Stored items
* * * * * * * * *

(* ===== verification/NativeBtrfs.v ===== *)
(** * The native engine: Btrfs

    The Btrfs part of [src/gui/native_compact_engine.py]: the physical chunk
    layout, the balance with its progress and cancellation, and the cycles that
    shrink the file system to force its last chunks down and grow it back.
    [restored], which an exception does not undo, is part of the state. *)

From S2P Require Import Prelude Text Bytes Ranges NativeGeometry Kernel NativeCompact NativeXfs NativeRun Btrfs BtrfsKernel.
From stdpp Require Import pretty.

Local Open Scope string_scope.
Local Open Scope list_scope.
Local Open Scope Z_scope.

Definition MAX_BTRFS_COMPACT_ROUNDS : Z := 3.
Definition BTRFS_BALANCE_DATA : Z := 1.
Definition BTRFS_BALANCE_METADATA : Z := 4.
Definition BTRFS_BALANCE_ARGS_USAGE : Z := 2.
Definition BTRFS_BALANCE_ARGS_DEVID : Z := 4.
Definition BTRFS_BALANCE_DATA_OFFSET : Z := 16.
Definition BTRFS_BALANCE_ARG_SIZE : Z := 136.
Definition BTRFS_BALANCE_META_OFFSET : Z := BTRFS_BALANCE_DATA_OFFSET + BTRFS_BALANCE_ARG_SIZE.
Definition BTRFS_BALANCE_SYS_OFFSET : Z := BTRFS_BALANCE_META_OFFSET + BTRFS_BALANCE_ARG_SIZE.
Definition BTRFS_BALANCE_PROGRESS_OFFSET : Z := BTRFS_BALANCE_SYS_OFFSET + BTRFS_BALANCE_ARG_SIZE.

(** [exc.errno in (...)] in a handler for [OSError] *)
Definition errno_of (e : exn) (names : list string) : bool := is_os_error e && bool_decide (exn_msg e ∈ names).

(** ** The layout *)

Record layout := mkLayout { l_gaps : list range; l_highwater : Z; l_allocated : Z; l_largest_chunk : Z }.

Definition range_length (r : range) : Z := r.2 - r.1.

(** [cursor] and the gaps in front of it. *)
Definition gap_before (acc : Z * list range) (item : range) : Z * list range :=
  let '(cursor, gaps) := acc in
  let start := Z.max cursor item.1 in
  (Z.max cursor item.2, if cursor <? start then gaps ++ [(cursor, start)] else gaps).

Definition max_default (d : Z) (l : list Z) : Z := match l with [] => d | x :: rest => fold_left Z.max rest x end.

Definition layout_of (mapper : Mapper) (physical_ranges : list range) : layout :=
  let allocated := _merge_ranges physical_ranges in
  let '(cursor, gaps) := fold_left gap_before allocated (1024 * 1024, []) in
  mkLayout gaps (max_default cursor (map snd allocated)) (zsum (map range_length allocated)) (max_default (256 * 1024 * 1024) (map ch_length (m_chunks mapper))).

(** ** The ioctl requests *)

Definition resize_amount (devid size : Z) : bytes := of_string (pretty devid) ++ of_string ":" ++ of_string (pretty size).

Definition resize_request (devid size : Z) : bytes :=
  let amount := resize_amount devid size in
  let request := py_set_slice (py_zeros 4096) 8 (8 + py_len amount) amount in
  py_set_slice request (8 + py_len amount) (9 + py_len amount) [0].

Definition balance_args (usage devid : Z) (request : bytes) (offset : Z) : result bytes :=
  request ← pack_into 8 request (offset + 8) usage;
  request ← pack_into 8 request (offset + 16) devid;
  pack_into 8 request (offset + 64) (Z.lor BTRFS_BALANCE_ARGS_USAGE BTRFS_BALANCE_ARGS_DEVID).

Definition _btrfs_balance_request (devid usage : Z) : result bytes :=
  request ← pack_into 8 (py_zeros 1024) 0 (Z.lor BTRFS_BALANCE_DATA BTRFS_BALANCE_METADATA);
  foldM (balance_args usage devid) request [BTRFS_BALANCE_DATA_OFFSET; BTRFS_BALANCE_META_OFFSET].

(** ** The targets *)

Definition _align_up (value alignment : Z) : Z := ((value + alignment - 1) / alignment) * alignment.

Definition ALIGNMENT : Z := 256 * 1024 * 1024.

(** Targets one step below the high-water mark, and targets that leave some
    room above the chunks. *)
Definition target_candidates (allocated largest_chunk highwater : Z) : list Z :=
  map (fun step => ((highwater - step) / ALIGNMENT) * ALIGNMENT) [64 * 1024 * 1024; ALIGNMENT; 512 * 1024 * 1024; 1024 ^ 3] ++
  map (fun reserve => _align_up (1024 * 1024 + allocated + reserve) ALIGNMENT)
    [Z.max (1024 ^ 3) (largest_chunk * 2); Z.max (512 * 1024 * 1024) largest_chunk; Z.max (256 * 1024 * 1024) largest_chunk].

Definition _candidate_shrink_targets (allocated largest_chunk highwater : Z) : list Z :=
  let minimum := _align_up (1024 * 1024 + allocated) ALIGNMENT in
  py_sorted (fun a b => b <=? a) (remove_dups (filter (fun target => minimum < target < highwater) (target_candidates allocated largest_chunk highwater))).

Section btrfs.
Context {K : Type} (k : kernel K) (b : btrfs_calls K) (rounds : nat).

Definition _btrfs_layout (fd total_bytes devid : Z) : kprog K layout :=
  kcatch (let! '(mapper, physical_ranges, _) := kernel_chunk_layout b rounds fd total_bytes devid in
          kret (layout_of mapper physical_ranges))
    (fun e => if bool_decide (exn_kind e = BackendError) then kraise CompactError (exn_msg e) else klift (Raise e)).

Definition _btrfs_resize (fd devid size : Z) : kprog K unit :=
  kcheck 255 <=? py_len (resize_amount devid size) # CompactError "Btrfs resize request is too long";
  b_resize b fd (resize_request devid size).

(** ** The balance *)

Definition _btrfs_balance_progress (fd : Z) : kprog K (option (Z * Z * Z)) :=
  kcatch (let! request := b_balance_progress b fd in
          klift (expected ← u64le request BTRFS_BALANCE_PROGRESS_OFFSET;
                 considered ← u64le request (BTRFS_BALANCE_PROGRESS_OFFSET + 8);
                 completed ← u64le request (BTRFS_BALANCE_PROGRESS_OFFSET + 16);
                 Ok (Some (expected, considered, completed))))
    (fun e => if errno_of e ["ENOTCONN"; "ENOENT"; "EINVAL"] then kret None else klift (Raise e)).

Definition _btrfs_cancel_balance (fd : Z) : kprog K unit :=
  kcatch (b_balance_cancel b fd) (fun e => if errno_of e ["ENOTCONN"; "ENOENT"; "EINVAL"] then kret tt else klift (Raise e)).

(** [while thread.is_alive()] *)
Fixpoint balance_loop (fuel : nat) (fd : Z) (cancel_sent : bool) : kprog K unit := fun w =>
  if b_balance_alive b w then
    match fuel with
    | O => (w, raise OutOfFuel "_run_btrfs_balance")
    | S fuel' =>
        (b_balance_join b ;;!
         let! cancel_sent := (fun w => if k_stop k w && negb cancel_sent then (_btrfs_cancel_balance fd ;;! kret true) w else (w, Ok cancel_sent)) in
         let! _ := kcatch (_btrfs_balance_progress fd) (fun e => if is_os_error e then kret None else klift (Raise e)) in
         balance_loop fuel' fd cancel_sent) w
    end
  else (w, Ok tt).

(** How the thread ended: whether the compaction goes on. *)
Definition balance_result (fd : Z) : kprog K bool := fun w =>
  match b_balance_outcome b w with
  | Some error =>
      if is_os_error error then
        if k_stop k w && errno_of error ["ECANCELED"; "EINTR"] then (w, Ok false) else
        if errno_of error ["ENOSPC"] then (w, Ok true) else (w, raise CompactError "Btrfs balance failed")
      else (w, Raise error)
  | None => (b_syncfs b fd ;;! fun w => (w, Ok (negb (k_stop k w)))) w
  end.

Definition _run_btrfs_balance (fd devid : Z) : kprog K bool :=
  let! request := klift (_btrfs_balance_request devid 100) in
  b_balance_start b fd request ;;!
  balance_loop rounds fd false ;;!
  balance_result fd.

(** ** Shrink and restore *)

Section compact.
Context (fd devid original_size : Z).

Definition layout_now : kprog K layout := _btrfs_layout fd original_size devid.

(** With [restored]. *)
Abbreviation rprog := (kprog (K * bool)).

Definition on_volume {A} (m : kprog K A) : rprog A := fun '(w, restored) => let (w, r) := m w in (w, restored, r).

Inductive cycle := Shrunk (l : layout) | Exhausted | StopCycle.

(** [except OSError] of a cycle *)
Definition cycle_error (e : exn) (w : K) : result cycle :=
  if negb (is_os_error e) then Raise e else
  if errno_of e ["ENOSPC"; "EFBIG"] then Ok Exhausted else
  if k_stop k w && errno_of e ["EINTR"; "ECANCELED"] then Ok StopCycle else raise CompactError "Btrfs resize failed".

(** One target, with its [finally]. *)
Definition shrink_cycle (target : Z) : rprog cycle := fun '(w, restored) =>
  match _btrfs_resize fd devid target w with
  | (w, Raise e) => (w, restored, cycle_error e w)
  | (w, Ok _) =>
      let (w, r) := (b_syncfs b fd ;;! layout_now) w in
      let outcome := match r with Ok l => Ok (Shrunk l) | Raise e => cycle_error e w end in
      match (_btrfs_resize fd devid original_size ;;! b_syncfs b fd) w with
      | (w, Ok _) => (w, true, outcome)
      | (w, Raise e) => (w, false, if is_os_error e then raise CompactError "restoring the original filesystem size failed" else Raise e)
      end
  end.

(** The targets of a round: the layout, what the high-water mark fell by and
    whether a shrink was attempted; [None] when the compaction is stopped. *)
Fixpoint shrink_loop (targets : list Z) (l : layout) (attempted : bool) : rprog (option (layout * Z * bool)) :=
  match targets with
  | [] => kret (Some (l, 0, attempted))
  | target :: rest => fun w =>
      if k_stop k w.1 then (w, Ok None) else
      (let! c := shrink_cycle target in
       match c with
       | StopCycle => kret None
       | Exhausted => kret (Some (l, 0, true))
       | Shrunk l' =>
           let reduction := Z.max 0 (l_highwater l - l_highwater l') in
           if 0 <? reduction then kret (Some (l', reduction, true)) else shrink_loop rest l' true
       end) w
  end.

(** A round; [None] stops. *)
Definition compact_round (previous_highwater previous_allocated : Z) : rprog (option (layout * bool)) := fun w =>
  if k_stop k w.1 then (w, Ok None) else
  (let! balance_completed := on_volume (_run_btrfs_balance fd devid) in
   fun w => if negb balance_completed && k_stop k w.1 then (w, Ok None) else
   (let! l := on_volume layout_now in
    let! s := shrink_loop (_candidate_shrink_targets (l_allocated l) (l_largest_chunk l) (l_highwater l)) l false in
    match s with
    | None => kret None
    | Some (l, reduction, attempted) =>
        let improved := (l_highwater l <? previous_highwater) || (l_allocated l <? previous_allocated) in
        kret (Some (l, improved || (attempted && negb (reduction =? 0))))
    end) w) w.

(** [false] when the compaction is stopped. *)
Fixpoint rounds_loop (numbers : list Z) (previous_highwater previous_allocated : Z) : rprog bool :=
  match numbers with
  | [] => kret true
  | _ :: rest =>
      let! s := compact_round previous_highwater previous_allocated in
      match s with
      | None => kret false
      | Some (l, more) => if (more : bool) then rounds_loop rest (l_highwater l) (l_allocated l) else kret true
      end
  end.

Definition compact_body : rprog Z :=
  let! l := on_volume layout_now in
  let! finished := rounds_loop (py_range 1 (MAX_BTRFS_COMPACT_ROUNDS + 1)) (l_highwater l) (l_allocated l) in
  if (finished : bool) then
    let! _ := on_volume layout_now in
    fun w => (w, Ok (if k_stop k w.1 then EXIT_STOPPED else 0))
  else kret EXIT_STOPPED.

(** The outer [finally]. *)
Definition restore_at_end (restored : bool) : kprog K unit :=
  (if restored then kret tt else ignore_os_error (_btrfs_resize fd devid original_size ;;! b_syncfs b fd)) ;;!
  k_close k fd.

Definition compact_mounted : kprog K Z := fun w =>
  let '(w, restored, r) := compact_body (w, true) in
  match restore_at_end restored w with
  | (w, Ok _) => (w, r)
  | (w, Raise e) => (w, Raise e)
  end.
End compact.

Definition compact_btrfs (device : text) : kprog K Z :=
  let! '(original_size, devid, device_size) := kget (fun w => _btrfs_super_geometry (k_device k w device)) in
  kcheck (device_size <? original_size) && (0 <? device_size) # CompactError "Btrfs filesystem size exceeds the block device";
  with_mount k device "btrfs" (fun mountpoint =>
    let! fd := b_open_dir b mountpoint in
    compact_mounted fd devid original_size).
End btrfs.

(** ** The command *)

(** What [parse_args] gives. *)
Record arguments := mkArguments { a_device : text; a_filesystem : string; a_write : bool; a_confirm : option text; a_live_map_cells : Z }.

Definition main {K} (k : kernel K) (x : xfs_calls K) (t : tool_calls K) (b : btrfs_calls K) (rounds : nat) (args : arguments) : kprog K Z :=
  kcheck negb (a_write args) || negb (bool_decide (a_confirm args = Some (a_device args))) # CompactError "write mode requires --write --confirm DEVICE";
  kcheck negb (b_geteuid b =? 0) # CompactError "ext4, XFS and Btrfs Compact must run with administrator privileges";
  if bool_decide (a_filesystem args = "btrfs") then compact_btrfs k b rounds (a_device args) else
  if bool_decide (a_filesystem args = "ext4") then compact_ext4_offline k x t rounds (a_device args) (a_live_map_cells args) else
  compact_extent_filesystem k x rounds (a_device args) (a_filesystem args) (a_live_map_cells args).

* * * * * * * * *

In the entries above, restate word for word the lines between the one holding "if negb (is_os_error e) then Raise e else" and the one holding "reduction, attempted) =>", inclusive, and nothing besides.

• [Result of this task]
  if negb (is_os_error e) then Raise e else
  if errno_of e ["ENOSPC"; "EFBIG"] then Ok Exhausted else
  if k_stop k w && errno_of e ["EINTR"; "ECANCELED"] then Ok StopCycle else raise CompactError "Btrfs resize failed".

(** One target, with its [finally]. *)
Definition shrink_cycle (target : Z) : rprog cycle := fun '(w, restored) =>
  match _btrfs_resize fd devid target w with
  | (w, Raise e) => (w, restored, cycle_error e w)
  | (w, Ok _) =>
      let (w, r) := (b_syncfs b fd ;;! layout_now) w in
      let outcome := match r with Ok l => Ok (Shrunk l) | Raise e => cycle_error e w end in
      match (_btrfs_resize fd devid original_size ;;! b_syncfs b fd) w with
      | (w, Ok _) => (w, true, outcome)
      | (w, Raise e) => (w, false, if is_os_error e then raise CompactError "restoring the original filesystem size failed" else Raise e)
      end
  end.

(** The targets of a round: the layout, what the high-water mark fell by and
    whether a shrink was attempted; [None] when the compaction is stopped. *)
Fixpoint shrink_loop (targets : list Z) (l : layout) (attempted : bool) : rprog (option (layout * Z * bool)) :=
  match targets with
  | [] => kret (Some (l, 0, attempted))
  | target :: rest => fun w =>
      if k_stop k w.1 then (w, Ok None) else
      (let! c := shrink_cycle target in
       match c with
       | StopCycle => kret None
       | Exhausted => kret (Some (l, 0, true))
       | Shrunk l' =>
           let reduction := Z.max 0 (l_highwater l - l_highwater l') in
           if 0 <? reduction then kret (Some (l', reduction, true)) else shrink_loop rest l' true
       end) w
  end.

(** A round; [None] stops. *)
Definition compact_round (previous_highwater previous_allocated : Z) : rprog (option (layout * bool)) := fun w =>
  if k_stop k w.1 then (w, Ok None) else
  (let! balance_completed := on_volume (_run_btrfs_balance fd devid) in
   fun w => if negb balance_completed && k_stop k w.1 then (w, Ok None) else
   (let! l := on_volume layout_now in
    let! s := shrink_loop (_candidate_shrink_targets (l_allocated l) (l_largest_chunk l) (l_highwater l)) l false in
    match s with
    | None => kret None
    | Some (l, reduction, attempted) =>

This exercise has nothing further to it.